Saved entries

-- -- --

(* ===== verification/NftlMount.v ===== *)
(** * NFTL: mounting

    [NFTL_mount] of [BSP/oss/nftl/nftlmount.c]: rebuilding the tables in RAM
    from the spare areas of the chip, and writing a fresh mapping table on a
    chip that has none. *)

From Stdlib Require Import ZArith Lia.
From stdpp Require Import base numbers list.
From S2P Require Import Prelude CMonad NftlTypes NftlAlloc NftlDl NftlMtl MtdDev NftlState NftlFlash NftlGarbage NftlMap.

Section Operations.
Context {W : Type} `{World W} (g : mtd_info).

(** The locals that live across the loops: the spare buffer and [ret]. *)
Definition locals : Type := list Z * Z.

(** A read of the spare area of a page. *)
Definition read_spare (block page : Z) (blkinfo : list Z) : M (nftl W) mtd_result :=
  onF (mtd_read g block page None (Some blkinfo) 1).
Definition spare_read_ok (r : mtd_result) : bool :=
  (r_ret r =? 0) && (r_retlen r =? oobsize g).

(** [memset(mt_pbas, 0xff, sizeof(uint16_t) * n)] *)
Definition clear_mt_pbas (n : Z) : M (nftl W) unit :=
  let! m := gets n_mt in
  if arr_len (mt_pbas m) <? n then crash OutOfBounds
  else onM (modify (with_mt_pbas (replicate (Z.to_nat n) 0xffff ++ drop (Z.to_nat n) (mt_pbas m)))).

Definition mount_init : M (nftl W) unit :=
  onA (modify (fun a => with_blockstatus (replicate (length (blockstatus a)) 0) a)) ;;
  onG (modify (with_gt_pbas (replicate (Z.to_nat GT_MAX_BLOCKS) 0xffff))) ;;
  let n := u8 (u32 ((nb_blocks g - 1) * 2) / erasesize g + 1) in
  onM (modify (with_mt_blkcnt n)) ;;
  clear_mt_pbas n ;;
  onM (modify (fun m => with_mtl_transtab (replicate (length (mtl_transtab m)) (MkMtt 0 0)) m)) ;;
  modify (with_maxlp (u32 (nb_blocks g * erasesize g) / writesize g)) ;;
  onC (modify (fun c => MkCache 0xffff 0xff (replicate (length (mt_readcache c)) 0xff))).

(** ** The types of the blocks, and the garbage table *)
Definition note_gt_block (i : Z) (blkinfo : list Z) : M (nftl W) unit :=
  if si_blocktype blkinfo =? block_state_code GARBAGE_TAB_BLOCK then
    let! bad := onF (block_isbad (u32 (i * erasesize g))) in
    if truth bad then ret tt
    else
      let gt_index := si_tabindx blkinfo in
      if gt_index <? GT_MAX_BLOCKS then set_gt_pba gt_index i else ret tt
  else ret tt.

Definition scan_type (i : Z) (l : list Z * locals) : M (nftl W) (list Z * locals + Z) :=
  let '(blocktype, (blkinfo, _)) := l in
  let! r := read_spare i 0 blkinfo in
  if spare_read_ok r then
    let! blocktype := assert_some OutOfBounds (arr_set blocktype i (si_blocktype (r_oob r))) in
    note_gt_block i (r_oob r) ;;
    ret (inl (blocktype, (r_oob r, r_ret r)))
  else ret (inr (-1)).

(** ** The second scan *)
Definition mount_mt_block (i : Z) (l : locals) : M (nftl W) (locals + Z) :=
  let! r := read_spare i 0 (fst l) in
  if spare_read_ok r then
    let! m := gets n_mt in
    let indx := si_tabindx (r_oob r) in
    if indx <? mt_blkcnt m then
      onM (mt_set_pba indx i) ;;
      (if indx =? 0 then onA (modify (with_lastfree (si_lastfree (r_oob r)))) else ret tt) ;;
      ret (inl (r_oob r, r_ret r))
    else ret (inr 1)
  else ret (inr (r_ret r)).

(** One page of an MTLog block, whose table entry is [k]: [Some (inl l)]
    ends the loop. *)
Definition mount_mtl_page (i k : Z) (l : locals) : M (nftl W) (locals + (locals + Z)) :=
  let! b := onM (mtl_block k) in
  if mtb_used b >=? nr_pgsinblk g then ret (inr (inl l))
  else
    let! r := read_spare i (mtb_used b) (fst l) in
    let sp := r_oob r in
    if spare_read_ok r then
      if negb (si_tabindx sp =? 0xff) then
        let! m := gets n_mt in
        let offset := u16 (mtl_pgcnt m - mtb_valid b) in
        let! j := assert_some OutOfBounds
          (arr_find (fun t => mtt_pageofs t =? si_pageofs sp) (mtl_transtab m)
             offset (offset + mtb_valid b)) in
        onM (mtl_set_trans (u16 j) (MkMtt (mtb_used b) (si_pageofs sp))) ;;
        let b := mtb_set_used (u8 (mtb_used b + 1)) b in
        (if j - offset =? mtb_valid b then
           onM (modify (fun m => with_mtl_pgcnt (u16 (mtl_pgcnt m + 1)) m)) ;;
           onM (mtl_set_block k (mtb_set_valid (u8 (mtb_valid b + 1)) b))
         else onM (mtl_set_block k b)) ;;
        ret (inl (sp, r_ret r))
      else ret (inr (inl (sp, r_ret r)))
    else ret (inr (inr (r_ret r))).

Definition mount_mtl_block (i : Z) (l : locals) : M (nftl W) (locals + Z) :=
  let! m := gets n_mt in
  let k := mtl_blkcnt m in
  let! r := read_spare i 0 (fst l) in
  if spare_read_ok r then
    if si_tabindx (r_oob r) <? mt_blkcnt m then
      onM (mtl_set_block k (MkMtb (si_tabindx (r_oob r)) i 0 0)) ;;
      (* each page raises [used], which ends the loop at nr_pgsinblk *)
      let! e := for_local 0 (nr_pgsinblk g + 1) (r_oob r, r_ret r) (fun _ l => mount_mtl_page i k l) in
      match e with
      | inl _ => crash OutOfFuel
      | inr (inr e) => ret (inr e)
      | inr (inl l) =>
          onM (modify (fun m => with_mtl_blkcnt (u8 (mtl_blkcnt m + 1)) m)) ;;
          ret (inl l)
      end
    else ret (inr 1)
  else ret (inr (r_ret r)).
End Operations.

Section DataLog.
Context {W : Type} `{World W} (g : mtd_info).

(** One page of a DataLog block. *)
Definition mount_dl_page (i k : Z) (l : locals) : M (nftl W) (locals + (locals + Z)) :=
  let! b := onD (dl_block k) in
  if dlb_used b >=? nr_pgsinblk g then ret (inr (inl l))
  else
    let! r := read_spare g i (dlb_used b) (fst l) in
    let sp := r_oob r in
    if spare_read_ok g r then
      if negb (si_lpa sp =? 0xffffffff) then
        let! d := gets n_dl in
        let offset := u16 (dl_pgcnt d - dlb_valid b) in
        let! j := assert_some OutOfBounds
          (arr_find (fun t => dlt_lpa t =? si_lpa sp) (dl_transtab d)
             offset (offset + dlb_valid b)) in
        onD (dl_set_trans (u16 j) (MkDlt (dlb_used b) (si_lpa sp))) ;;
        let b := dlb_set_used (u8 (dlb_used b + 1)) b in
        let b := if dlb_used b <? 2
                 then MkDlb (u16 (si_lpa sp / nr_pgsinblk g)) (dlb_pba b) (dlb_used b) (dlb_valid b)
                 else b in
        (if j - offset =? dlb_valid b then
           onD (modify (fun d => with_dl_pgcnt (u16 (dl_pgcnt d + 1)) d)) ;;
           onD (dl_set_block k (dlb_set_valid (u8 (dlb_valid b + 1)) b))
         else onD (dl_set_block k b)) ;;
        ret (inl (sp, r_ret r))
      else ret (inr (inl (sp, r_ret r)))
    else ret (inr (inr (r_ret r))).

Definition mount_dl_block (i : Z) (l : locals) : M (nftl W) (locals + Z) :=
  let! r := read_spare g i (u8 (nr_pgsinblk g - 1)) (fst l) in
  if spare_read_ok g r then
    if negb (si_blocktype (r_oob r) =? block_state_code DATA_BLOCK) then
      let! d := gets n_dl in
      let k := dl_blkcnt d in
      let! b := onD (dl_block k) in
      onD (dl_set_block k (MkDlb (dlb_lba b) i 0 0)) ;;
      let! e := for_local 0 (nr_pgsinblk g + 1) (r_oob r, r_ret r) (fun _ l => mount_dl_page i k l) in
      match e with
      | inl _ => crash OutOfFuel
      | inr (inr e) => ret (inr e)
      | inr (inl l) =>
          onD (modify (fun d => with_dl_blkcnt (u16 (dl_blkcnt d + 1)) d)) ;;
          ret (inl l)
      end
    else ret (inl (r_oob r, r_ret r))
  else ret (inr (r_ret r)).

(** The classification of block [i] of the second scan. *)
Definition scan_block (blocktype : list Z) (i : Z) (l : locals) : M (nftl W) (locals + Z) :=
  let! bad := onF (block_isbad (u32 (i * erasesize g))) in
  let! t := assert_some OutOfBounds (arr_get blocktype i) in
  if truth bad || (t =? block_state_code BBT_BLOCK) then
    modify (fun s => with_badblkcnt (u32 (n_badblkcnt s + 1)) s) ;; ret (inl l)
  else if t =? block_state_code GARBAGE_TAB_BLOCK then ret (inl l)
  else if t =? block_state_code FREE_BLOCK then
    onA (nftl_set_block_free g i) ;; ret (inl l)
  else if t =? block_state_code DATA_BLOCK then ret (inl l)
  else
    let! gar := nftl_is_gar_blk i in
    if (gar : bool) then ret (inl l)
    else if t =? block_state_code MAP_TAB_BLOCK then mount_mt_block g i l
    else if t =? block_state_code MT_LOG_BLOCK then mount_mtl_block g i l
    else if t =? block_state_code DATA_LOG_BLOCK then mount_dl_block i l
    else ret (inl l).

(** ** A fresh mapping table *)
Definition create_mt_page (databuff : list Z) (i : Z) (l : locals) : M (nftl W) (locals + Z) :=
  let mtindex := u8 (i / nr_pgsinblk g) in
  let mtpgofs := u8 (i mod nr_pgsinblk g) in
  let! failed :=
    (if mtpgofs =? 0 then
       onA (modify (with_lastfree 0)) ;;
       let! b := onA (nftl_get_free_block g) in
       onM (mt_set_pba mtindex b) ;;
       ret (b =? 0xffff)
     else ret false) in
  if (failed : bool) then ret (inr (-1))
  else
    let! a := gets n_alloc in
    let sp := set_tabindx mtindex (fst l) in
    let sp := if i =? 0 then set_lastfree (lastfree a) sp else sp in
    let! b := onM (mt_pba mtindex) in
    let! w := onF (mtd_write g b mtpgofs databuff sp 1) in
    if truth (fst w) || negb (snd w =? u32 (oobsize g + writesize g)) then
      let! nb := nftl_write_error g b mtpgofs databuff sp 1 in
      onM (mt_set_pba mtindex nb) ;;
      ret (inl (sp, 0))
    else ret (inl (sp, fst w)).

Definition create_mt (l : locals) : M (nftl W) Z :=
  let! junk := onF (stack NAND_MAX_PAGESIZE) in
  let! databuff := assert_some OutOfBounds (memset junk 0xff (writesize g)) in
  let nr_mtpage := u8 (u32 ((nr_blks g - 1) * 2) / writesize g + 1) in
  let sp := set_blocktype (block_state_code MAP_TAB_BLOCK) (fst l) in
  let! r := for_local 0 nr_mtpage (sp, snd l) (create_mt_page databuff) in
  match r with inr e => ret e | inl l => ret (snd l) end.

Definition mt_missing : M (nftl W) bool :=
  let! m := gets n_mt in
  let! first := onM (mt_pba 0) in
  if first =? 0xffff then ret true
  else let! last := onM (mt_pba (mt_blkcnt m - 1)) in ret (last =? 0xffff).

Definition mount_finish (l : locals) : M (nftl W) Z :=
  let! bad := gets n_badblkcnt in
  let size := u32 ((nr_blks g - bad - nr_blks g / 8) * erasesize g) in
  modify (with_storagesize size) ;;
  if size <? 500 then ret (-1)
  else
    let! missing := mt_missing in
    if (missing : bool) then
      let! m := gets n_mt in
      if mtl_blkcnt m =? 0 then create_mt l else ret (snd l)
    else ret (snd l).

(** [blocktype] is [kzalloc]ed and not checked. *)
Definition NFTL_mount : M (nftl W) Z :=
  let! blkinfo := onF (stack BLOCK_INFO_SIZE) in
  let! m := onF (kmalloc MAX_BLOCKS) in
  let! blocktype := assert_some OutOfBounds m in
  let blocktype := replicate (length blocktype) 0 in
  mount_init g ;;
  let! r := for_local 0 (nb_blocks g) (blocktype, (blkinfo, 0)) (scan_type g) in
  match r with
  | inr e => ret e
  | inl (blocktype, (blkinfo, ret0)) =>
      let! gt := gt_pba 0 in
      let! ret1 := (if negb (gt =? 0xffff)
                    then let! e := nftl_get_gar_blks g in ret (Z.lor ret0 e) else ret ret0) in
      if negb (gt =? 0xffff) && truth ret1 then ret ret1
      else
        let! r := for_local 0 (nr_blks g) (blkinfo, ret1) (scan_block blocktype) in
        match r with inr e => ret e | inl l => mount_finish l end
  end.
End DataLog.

-- -- --

= ASSIGNED TASK =
Set down verbatim only the lines between the start of the data above and the line with "Section Operations.", both boundaries included.

= SOLUTION TO THIS PROBLEM =
(* ===== verification/NftlMount.v ===== *)
(** * NFTL: mounting

    [NFTL_mount] of [BSP/oss/nftl/nftlmount.c]: rebuilding the tables in RAM
    from the spare areas of the chip, and writing a fresh mapping table on a
    chip that has none. *)

From Stdlib Require Import ZArith Lia.
From stdpp Require Import base numbers list.
From S2P Require Import Prelude CMonad NftlTypes NftlAlloc NftlDl NftlMtl MtdDev NftlState NftlFlash NftlGarbage NftlMap.

Section Operations.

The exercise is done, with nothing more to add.